The basic provisions of the law:

The law, which opponents and critics alike said was the broadest and strictest immigration measure in the country in generations, would make the failure to carry immigration documents a crime. It would also give the police broad power to detain anyone suspected of being in the country illegally. Opponents have decried it as an open invitation for harassment and discrimination against Hispanics regardless of their citizenship status.

According to The New York Times

The Catholic archbishop of Los Angeles called the authorities’ ability to demand documents Nazism. While police demands of documents are common on subways, highways and in public places in some countries, including France, Arizona is the first state to demand that immigrants meet federal requirements to carry identity documents legitimizing their presence on American soil.

And President Obama isn’t exactly thrilled either:

Even before …the bill [was signed], President Obama strongly criticized it.

Speaking at a naturalization ceremony for 24 active-duty service members in the Rose Garden, he called for a federal overhaul of immigration laws – an overhaul that Congressional leaders signaled they were preparing to take up soon.

Saying the failure of officials in Washington to act on immigration would open the door to “irresponsibility by others,” he said the Arizona bill threatened “to undermine basic notions of fairness that we cherish as Americans, as well as the trust between police and our communities that is so crucial to keeping us safe.”
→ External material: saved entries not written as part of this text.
(** X13: right after [RegisterCompany] succeeds on a well-formed store, the
    new admin can log in with the company id, user name and password just
    registered (given that bcrypt accepts the password against the hash it
    made), and the session then passes [AuthMiddleware("admin")] with that
    company id. *)
Theorem RegisterCompany_then_login gen cmp fk a cid cname uname pw a' :
  accounts_wf a -> (forall h, gen pw = OK h -> cmp h pw = true) ->
  RegisterCompany gen fk a cid cname uname pw = (OK tt, a') ->
  exists uid, LoginHandler cmp a' cid uname pw = OK uid
              /\ AuthMiddleware "admin" (Some uid) a' = OK (cid, uid).
Proof.
  intros (Sc & Su & Fc & Fu & _ & _ & _ & _) Hb H.
  apply RegisterCompany_ok in H as (h & G & Old & ->).
  set (C := mkCompany (seq_companies a + 1) cid cname).
  set (U := mkUser (seq_users a + 1) (seq_companies a + 1) uname h "admin").
  assert (Fc' : Forall (fun c => c_id c <= seq_companies a) (companies a))
    by (eapply Forall_impl; [|exact Fc]; simpl; intros; lia).
  assert (Hnew : company_by_id
                   (set_users (set_companies a (companies a ++ [C]) (seq_companies a + 1))
                      (users a ++ [U]) (seq_users a + 1)) (u_company_id U) = Some C)
    by (apply company_by_id_new; [exact Fc' | reflexivity]).
  exists (seq_users a + 1). split.
  - unfold LoginHandler, join_company. cbn [users set_users].
    rewrite join_company_aux_app, join_company_aux_none.
    + cbn [join_company_aux]. rewrite Hnew. cbn. rewrite !String.eqb_refl. cbn.
      rewrite (Hb h G). reflexivity.
    + intros u c Hu Hc. rewrite Forall_forall in Fu. destruct (Fu u Hu) as [_ Hcu].
      apply in_map_iff in Hcu as (c1 & E1 & Hc1). rewrite Forall_forall in Fc.
      specialize (Fc c1 Hc1).
      apply company_by_id_old with (sq := seq_companies a) (c0 := C) (i := u_company_id u)
        in Hc; [|exact Fc' | reflexivity | lia].
      apply andb_false_iff. left. apply String.eqb_neq. exact (Old c Hc).
  - unfold AuthMiddleware. replace (seq_users a + 1 =? 0) with false by (symmetry; apply Z.eqb_neq; lia).
    unfold join_company. cbn [users set_users].
    rewrite join_company_aux_app, join_company_aux_none.
    + cbn [join_company_aux]. rewrite Hnew. cbn. rewrite Z.eqb_refl. reflexivity.
    + intros u c Hu _. rewrite Forall_forall in Fu. destruct (Fu u Hu) as [Hid _].
      apply Z.eqb_neq. lia.
Qed.

Lemma RegisterCompany_then_login_witness :
  let a := mkAdmin [] [] [] [] [] [] [] 0 0 0 0 in
  let gen := fun p : string => OK ("h:" ++ p) in
  let cmp := fun h p : string => String.eqb h ("h:" ++ p) in
  accounts_wf a /\ (forall h, gen "pw" = OK h -> cmp h "pw" = true)
  /\ RegisterCompany gen true a "acme" "Acme" "root" "pw"
     = (OK tt, snd (RegisterCompany gen true a "acme" "Acme" "root" "pw"))
  /\ exists uid, LoginHandler cmp (snd (RegisterCompany gen true a "acme" "Acme" "root" "pw"))
                   "acme" "root" "pw" = OK uid
     /\ AuthMiddleware "admin" (Some uid) (snd (RegisterCompany gen true a "acme" "Acme" "root" "pw"))
        = OK ("acme", uid).
Proof.
  intros a gen cmp.
  assert (H1 : accounts_wf a) by (unfold accounts_wf; simpl; repeat split; try lia; constructor).
  assert (H2 : forall h, gen "pw" = OK h -> cmp h "pw" = true).
  { intros h E. injection E as <-. reflexivity. }
  assert (H3 : RegisterCompany gen true a "acme" "Acme" "root" "pw"
               = (OK tt, snd (RegisterCompany gen true a "acme" "Acme" "root" "pw")))
    by reflexivity.
  exact (conj H1 (conj H2 (conj H3 (RegisterCompany_then_login _ _ _ _ _ _ _ _ _ H1 H2 H3)))).
Defined.

Lemma map_keep {A B} (f : A -> B) (g : A -> A) l :
  (forall x, f (g x) = f x) -> map f (map g l) = map f l.
Proof. intro E. rewrite map_map. apply map_ext. exact E. Qed.

(** The users' table changed in place: companies and sequences untouched,
    every new row carrying the id and company of an old row. *)
Lemma accounts_wf_users a a' :
  accounts_wf a ->
  companies a' = companies a -> seq_companies a' = seq_companies a -> seq_users a' = seq_users a ->
  (forall u', In u' (users a') -> exists u, In u (users a) /\ u_id u' = u_id u
                                            /\ u_company_id u' = u_company_id u) ->
  NoDup (map u_id (users a')) -> NoDup (map user_key (users a')) ->
  accounts_wf a'.
Proof.
  intros (Sc & Su & Fc & Fu & Nc & Nk & Nu & Nuk) Ec Esc Esu Hu Nu' Nuk'.
  unfold accounts_wf. rewrite Ec, Esc, Esu.
  repeat split; try assumption.
  apply Forall_forall. intros u' Hin. destruct (Hu u' Hin) as (u & Hu0 & E1 & E2).
  rewrite Forall_forall in Fu. rewrite E1, E2. exact (Fu u Hu0).
Qed.

Lemma accounts_wf_map a g :
  accounts_wf a -> (forall u, u_id (g u) = u_id u) -> (forall u, user_key (g u) = user_key u) ->
  accounts_wf (set_users a (map g (users a)) (seq_users a)).
Proof.
  intros W Ei Ek. pose proof W as (_ & _ & _ & _ & _ & _ & Nu & Nuk).
  apply (accounts_wf_users a); try reflexivity; try exact W; cbn [users set_users].
  - intros u' Hin. apply in_map_iff in Hin as (u & <- & Hu). exists u. split; [exact Hu|].
    split; [apply Ei|]. specialize (Ek u). unfold user_key in Ek. congruence.
  - rewrite map_keep by exact Ei. exact Nu.
  - rewrite map_keep by exact Ek. exact Nuk.
Qed.

Lemma accounts_wf_filter a p :
  accounts_wf a -> accounts_wf (set_users a (filter p (users a)) (seq_users a)).
Proof.
  intro W. pose proof W as (_ & _ & _ & _ & _ & _ & Nu & Nuk).
  apply (accounts_wf_users a); try reflexivity; try exact W; cbn [users set_users].
  - intros u' Hin. apply filter_In in Hin as [Hin _]. exists u'. auto.
  - apply NoDup_map_filter. exact Nu.
  - apply NoDup_map_filter. exact Nuk.
Qed.

Lemma accounts_wf_ua a l : accounts_wf a -> accounts_wf (set_user_assignments a l).
Proof. intro W. exact W. Qed.

Lemma insert_user_ok fk a comp uname h r a' :
  insert_user fk a comp uname h r = OK a' ->
  ~ In (comp, uname) (map user_key (users a))
  /\ a' = set_users a (users a ++ [mkUser (seq_users a + 1) comp uname h r]) (seq_users a + 1).
Proof.
  unfold insert_user. destruct (negb _); [discriminate|].
  destruct (existsb _ (users a)) eqn:X; [discriminate|].
  destruct (fk && _); [discriminate|]. intro H. injection H as <-. split; [|reflexivity].
  intro Hin. apply in_map_iff in Hin as (u & E & Hu). unfold user_key in E.
  injection E as E1 E2.
  assert (existsb (fun u => (u_company_id u =? comp) && String.eqb (username u) uname) (users a)
          = true) as T.
  { apply existsb_exists. exists u. split; [exact Hu|]. rewrite E1, E2, Z.eqb_refl, String.eqb_refl.
    reflexivity. }
  congruence.
Qed.

Lemma accounts_wf_insert_user a comp uname h r :
  accounts_wf a -> In comp (map c_id (companies a)) ->
  ~ In (comp, uname) (map user_key (users a)) ->
  accounts_wf (set_users a (users a ++ [mkUser (seq_users a + 1) comp uname h r]) (seq_users a + 1)).
Proof.
  intros (Sc & Su & Fc & Fu & Nc & Nk & Nu & Nuk) Hc Hk.
  unfold accounts_wf; cbn [companies users seq_companies seq_users set_users].
  repeat split; try assumption; try lia.
  - apply Forall_app. split.
    + eapply Forall_impl; [|exact Fu]. simpl. intros u [? ?]. split; [lia | assumption].
    + constructor; [|constructor]. simpl. split; [lia | exact Hc].
  - rewrite map_app. apply NoDup_snoc; [exact Nu|]. simpl. intro Hin.
    apply in_map_iff in Hin as (u & E & Hu). rewrite Forall_forall in Fu.
    destruct (Fu u Hu) as [? _]. lia.
  - rewrite map_app. apply NoDup_snoc; [exact Nuk | exact Hk].
Qed.

Lemma accounts_wf_RegisterCompany gen fk a cid cname uname pw :
  accounts_wf a -> accounts_wf (snd (RegisterCompany gen fk a cid cname uname pw)).
Proof.
  intro W. destruct (RegisterCompany gen fk a cid cname uname pw) as [r a'] eqn:E.
  destruct r as [[]|m]; simpl.
  - apply RegisterCompany_ok in E as (h & _ & Old & ->).
    destruct W as (Sc & Su & Fc & Fu & Nc & Nk & Nu & Nuk).
    set (a1 := set_companies a (companies a ++ [mkCompany (seq_companies a + 1) cid cname])
                 (seq_companies a + 1)).
    assert (W1 : accounts_wf a1).
    { unfold a1, accounts_wf; cbn [companies users seq_companies seq_users set_companies].
      repeat split; try assumption; try lia.
      - apply Forall_app. split.
        + eapply Forall_impl; [|exact Fc]. simpl. intros; lia.
        + constructor; [|constructor]. simpl. lia.
      - eapply Forall_impl; [|exact Fu]. simpl. intros u [? ?]. split; [assumption|].
        rewrite map_app. apply in_or_app. left. assumption.
      - rewrite map_app. apply NoDup_snoc; [exact Nc|]. simpl. intro Hin.
        apply in_map_iff in Hin as (c & E & Hc). rewrite Forall_forall in Fc.
        specialize (Fc c Hc). lia.
      - rewrite map_app. apply NoDup_snoc; [exact Nk|]. simpl. intro Hin.
        apply in_map_iff in Hin as (c & E & Hc). exact (Old c Hc E). }
    apply (accounts_wf_insert_user a1); [exact W1 | |].
    + unfold a1. cbn [companies set_companies]. rewrite map_app. apply in_or_app. right.
      left. reflexivity.
    + unfold a1. cbn [users set_companies]. intro Hin. apply in_map_iff in Hin as (u & E & Hu).
      unfold user_key in E. injection E as E1 _. rewrite Forall_forall in Fu.
      destruct (Fu u Hu) as [_ Hcu]. apply in_map_iff in Hcu as (c & Ec & Hc).
      rewrite Forall_forall in Fc. specialize (Fc c Hc). lia.
  - unfold RegisterCompany in E.
    destruct (_ <- _ ;; _); inversion E; subst; exact W.
Qed.

Lemma accounts_wf_RegisterUser gen fk a cid uname pw r :
  accounts_wf a -> accounts_wf (snd (RegisterUser gen fk a cid uname pw r)).
Proof.
  intro W. unfold RegisterUser. destruct (negb _); [exact W|].
  destruct (company_by_cid a cid) as [c|] eqn:Ec; [|exact W].
  destruct (gen pw) as [h|m]; [|exact W].
  destruct (insert_user fk a (c_id c) uname h r) as [a'|m] eqn:I; [|exact W]. simpl.
  apply insert_user_ok in I as [Hk ->]. apply accounts_wf_insert_user; [exact W | | exact Hk].
  apply find_some in Ec as [Hc _]. apply in_map. exact Hc.
Qed.

Lemma accounts_wf_delete_user t2i fk a userID a' :
  accounts_wf a -> delete_user t2i fk a userID = OK a' -> accounts_wf a'.
Proof.
  intros W. unfold delete_user. destruct (fk && _); [discriminate|].
  intro H. injection H as <-. destruct fk.
  - apply accounts_wf_ua, accounts_wf_filter, W.
  - apply accounts_wf_filter, W.
Qed.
And the Mexican American Legal Defense Fund (MALDEF} notes:

“Governor Brewer caved to the radical fringe,” said a statement by the Mexican American Legal Defense and Educational Fund, predicting that the law would create “a spiral of pervasive fear, community distrust, increased crime and costly litigation, with nationwide repercussions.”
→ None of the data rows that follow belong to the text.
(** [Cases.insertParsed], run with the id [doc1] and the partition key
    [pk1]. *)
Lemma insert_creates_listed_fields_witness :
  DocumentSpec.DbName Cases.insertSpec = StmtInsert.dbName Cases.insertParsed /\
  DocumentSpec.CollName Cases.insertSpec = StmtInsert.collName Cases.insertParsed /\
  DocumentSpec.IsUpsert Cases.insertSpec = StmtInsert.isUpsert Cases.insertParsed /\
  (exists pk, index Cases.insertArgs (StmtInsert.numInput Cases.insertParsed - 1) = Some pk /\
              DocumentSpec.PartitionKeyValues Cases.insertSpec = [pk]) /\
  (forall k, is_Some (DocumentSpec.DocumentData Cases.insertSpec !! k)
             <-> In k (StmtInsert.fields Cases.insertParsed)).
Proof.
  apply (insert_creates_listed_fields Runs.queryEnv Cases.insertParsed Cases.insertArgs []
           Cases.insertSpec).
  vm_compute. left. reflexivity.
Defined.

(** The field [id] of [Cases.insertParsed] is the first argument. *)
Lemma insert_field_values_witness :
  DocumentSpec.DocumentData Cases.insertSpec !! "id"
    = bound Cases.insertArgs (VPlaceholder {| ph_index := 1 |}) /\
  is_Some (bound Cases.insertArgs (VPlaceholder {| ph_index := 1 |})).
Proof.
  apply (insert_field_values Runs.queryEnv Cases.insertParsed Cases.insertArgs []
           Cases.insertSpec 0%nat).
  - vm_compute. left. reflexivity.
  - reflexivity.
  - reflexivity.
  - intros j Hj. destruct j as [|[|[|j]]]; [lia|discriminate|discriminate|discriminate].
Defined.

(** [INSERT INTO db1.coll1 (id, n) VALUES (:7, :9)], run with three
    arguments: of the two placeholders out of range the first, 7, is
    reported. *)
Lemma insert_placeholder_out_of_range_witness :
  calls (StmtInsert.Exec Runs.queryEnv Cases.insertBeyond Runs.threeArgs []) = [] /\
  world (StmtInsert.Exec Runs.queryEnv Cases.insertBeyond Runs.threeArgs []) = [] /\
  value (StmtInsert.Exec Runs.queryEnv Cases.insertBeyond Runs.threeArgs [])
    = Returned (None, Some (errorString "invalid value index 7")).
Proof.
  destruct (insert_placeholder_out_of_range Runs.queryEnv Cases.insertBeyond
              Runs.threeArgs [] ltac:(vm_compute; reflexivity))
    as (Hcalls & Hworld & Hvalue & _).
  split; [exact Hcalls|]. split; [exact Hworld|].
  destruct (Hvalue ltac:(vm_compute; eauto)) as (ph & Hfirst & _ & _ & Hv).
  vm_compute in Hfirst. injection Hfirst as <-. exact Hv.
Defined.

Lemma insert_without_error_affects_one_row_witness :
  exists r spec,
    Some (ResultInsert.mk true "") = Some r /\ ResultInsert.RowsAffected r = (1, None) /\
    calls (StmtInsert.Exec Runs.queryEnv Cases.insertParsed Cases.insertArgs [])
      = [CallCreateDocument spec] /\
    RespDoc.Error (fst (CreateDocument (restClient Runs.queryEnv) spec [])) = None.
Proof.
  apply (insert_without_error_affects_one_row Runs.queryEnv Cases.insertParsed
           Cases.insertArgs [] (Some (ResultInsert.mk true ""))).
  vm_compute. reflexivity.
Defined.

Lemma insert_exec_no_panic_witness :
  exists res,
    value (StmtInsert.Exec Runs.queryEnv Cases.insertParsed Cases.insertArgs [])
      = Returned res.
Proof.
  apply (insert_exec_no_panic Runs.queryEnv Cases.insertStmt Cases.insertParsed
           Cases.insertArgs []).
  - vm_compute. reflexivity.
  - vm_compute. reflexivity.
  - reflexivity.
Defined.

(** [UPDATE db1.coll1 SET a="x" WHERE id=doc1] on the document
    [{"id": "doc1", "_etag": "W/abc"}]. *)
Lemma update_keeps_other_fields_witness :
  "W/abc"%string = Etag Runs.fetchOk (RespDoc.DocInfo Runs.fetched) /\
  DocumentSpec.IsUpsert Cases.updateSpec = false /\
  (forall k, ~ In k (StmtUpdate.fields Runs.updateLiteral) ->
     DocumentSpec.DocumentData Cases.updateSpec !! k
       = RemoveSystemAttrs Runs.fetchOk (RespDoc.DocInfo Runs.fetched) !! k) /\
  (forall k, In k (StmtUpdate.fields Runs.updateLiteral) ->
     is_Some (DocumentSpec.DocumentData Cases.updateSpec !! k)).
Proof.
  apply (update_keeps_other_fields Runs.fetchOk Runs.updateLiteral [GString "pk1"] []
           Cases.updateReq "W/abc" Cases.updateSpec).
  vm_compute. reflexivity.
Defined.

(** The first row of [Cases.rows]. *)
Lemma next_fills_columns_in_order_witness :
  exists doc,
    index (ResultSelect.documents Cases.rows) (ResultSelect.cursorCount Cases.rows) = Some doc /\
    length [GString "a"; GInt64 1; GString "kept"] = length Cases.dest /\
    (forall j col, ResultSelect.Columns Cases.rows !! j = Some col ->
       [GString "a"; GInt64 1; GString "kept"] !! j = Some (default GNil (doc !! col))) /\
    (forall j, (length (ResultSelect.Columns Cases.rows) <= j)%nat ->
       [GString "a"; GInt64 1; GString "kept"] !! j = Cases.dest !! j).
Proof.
  apply (next_fills_columns_in_order Cases.rows
           (ResultSelect.mk 2 (ResultSelect.documents Cases.rows) 1 ["id"; "n"])
           Cases.dest [GString "a"; GInt64 1; GString "kept"]).
  vm_compute. reflexivity.
Defined.

(** [Cases.rows] hands out two of its three documents. *)
Lemma cursor_hands_out_count_rows_witness :
  (forall n, is_Some (pull n Cases.rows Cases.dest)
             <-> Z.of_nat n <= ResultSelect.count Cases.rows) /\
  (forall r' dest',
     pull (Z.to_nat (ResultSelect.count Cases.rows)) Cases.rows Cases.dest = Some (r', dest') ->
     ResultSelect.Next r' dest' = (Returned (Some EOF), r', dest')).
Proof.
  apply (cursor_hands_out_count_rows Cases.rows Cases.dest).
  - reflexivity.
  - vm_compute. split; discriminate.
  - vm_compute. lia.
Defined.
When is the last time you saw a new state law greeted with such an outcry?  Probably never.  This law is that bad and deserves all of this and more.

Join me below.  

As frightening as the law is, and as likely to be abused by police, Governor Brewer’s facile explanations are even more chilling.  She’s obviously trying to rile up the base rightwing nutjobs, including the Minutemen.  Or she’s completely clueless.  I think it’s the former.

Governor Brewer acknowledged critics’ concerns but sided with arguments from the law’s sponsors that it provides an indispensable tool for the police in a border state that is a leading magnet of illegal immigration.
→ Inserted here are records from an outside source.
Lemma total_cost_is_objective_witness :
  exists res,
    optimizeWithHiGHS pinnedSolarSolver [pinnedSolar] twoHours 0 = Returned res /\
    totalCost res ==
    objectiveValue (lp (buildLPModel [pinnedSolar] twoHours 0))
                   (primal (Columns (pinnedSolarSolver
                                       (lp (buildLPModel [pinnedSolar] twoHours 0))))).
Proof.
  destruct (optimal_status_returns pinnedSolarSolver [pinnedSolar] twoHours 0 eq_refl)
    as [res Hres].
  exists res. split; [exact Hres|].
  apply (total_cost_is_objective pinnedSolarSolver [pinnedSolar] twoHours 0 res Hres).
  - repeat constructor. simpl. tauto.
  - intros row [<- | [<- | []]]; reflexivity.
  - intros t [<- | []] _. discriminate.
Defined.

(** ** Demand profile *)

Ltac split_conditions :=
  repeat match goal with
         | |- context [if ?b then _ else _] => destruct b
         end.

Lemma generateDemand_range hour time demandProfile :
  24000 <= generateDemand hour time demandProfile /\
  generateDemand hour time demandProfile <= 37950.
Proof.
  unfold generateDemand. cbv zeta.
  split; split_conditions; vm_compute; intro H; discriminate H.
Qed.

(** X11. The flat profile asks for 30000 MW whatever the hour, and every
    generated demand, for every timestamp and profile, lies between 24000
    and 37950 MW. *)
Theorem generate_demand_bounds hour time demandProfile :
  generateDemand hour time "baseload" = 30000 /\
  24000 <= generateDemand hour time demandProfile /\
  generateDemand hour time demandProfile <= 37950.
Proof.
  split; [reflexivity|]. apply generateDemand_range.
Qed.

(** ** Week data *)










(** ** The pipeline from week configuration to program *)

Lemma chunkLoop_sound dataset demandProfile wt stats fuel :
  forall i chunk,
    chunkLoop dataset demandProfile wt stats fuel i = Returned chunk ->
    (length chunk <= fuel)%nat /\
    Forall (fun row => weight row = wt /\ includeInStats row = stats /\
                       24000 <= demand row /\ demand row <= 37950) chunk.
Proof.
  induction fuel as [|fuel IH]; intros i chunk H; cbn [chunkLoop] in H.
  - injection H as <-. split; [apply Nat.le_refl|constructor].
  - destruct (i <? Z.of_nat (length (Dataset.solar dataset)))%Z.
    + destruct (nthZ (Dataset.solar dataset) i) as [s|]; [|discriminate].
      destruct (chunkLoop dataset demandProfile wt stats fuel (i + 1)) as [m|rest] eqn:E;
        [discriminate|].
      injection H as <-. destruct (IH _ _ E) as [Hlen Hall].
      split; [cbn [length]; lia|]. constructor; [|exact Hall].
      cbn [weight includeInStats demand].
      split; [reflexivity|]. split; [reflexivity|]. apply generateDemand_range.
    + injection H as <-. split; [cbn [length]; lia|constructor].
Qed.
She said that racial profiling would not be tolerated, adding, “We have to trust our law enforcement.”

I’ll continue when you stop laughing.  Let’s say that brown skinned man wearing a t-shirt waiting for a cross town bus in Tucson. He is reading a Spanish language newspaper while he waits.  It’s early in the morning.  He might be trying to get to work.  Police see him.  They go over to him, and armed with the law, they say in English, “Are you legally in the U.S.”  “Yes,” he responds in English, “Funny you should ask. My family has been living in Arizona for the past 350 years.  Right here near Tucson.  I was born here.  I’m a citizen.”  The police, who of course have not racially profiled him because of his skin or the paper he is reading or the fact that he’s not wearing a blue uniform, decide that this story is at best improbable.  It, they think, simply cannot be true. 350 years?  In America?  None of their families has been in America that long.  The story must be false.  “Do you have any identification with you?”  “No, I left it at home, in my other pants.  All I have right now is my bus fare.”  So they arrest the man.  For not having his immigration papers with him.  The new law says that’s appropriate.  They also charge him with the new, Arizona, state law crime of not having his federal immigration papers with him.  After all, as the Governor says, we have to trust our police.  Really.  We have to.  After all, the Arizona police, including but not limited to Sheriff Joe Arpaio, have no issues as far as immigrants are concerned and have repeatedly demonstrated their fair mindedness.

What a disgrace this is.  This law is completely unacceptable.  It’s no surprise that convention organizers are already talking about boycotting Arizona.  

It remains to be seen what pressure can be found to overturn this awful legislation.  That’s where you come in.  Ideas are needed.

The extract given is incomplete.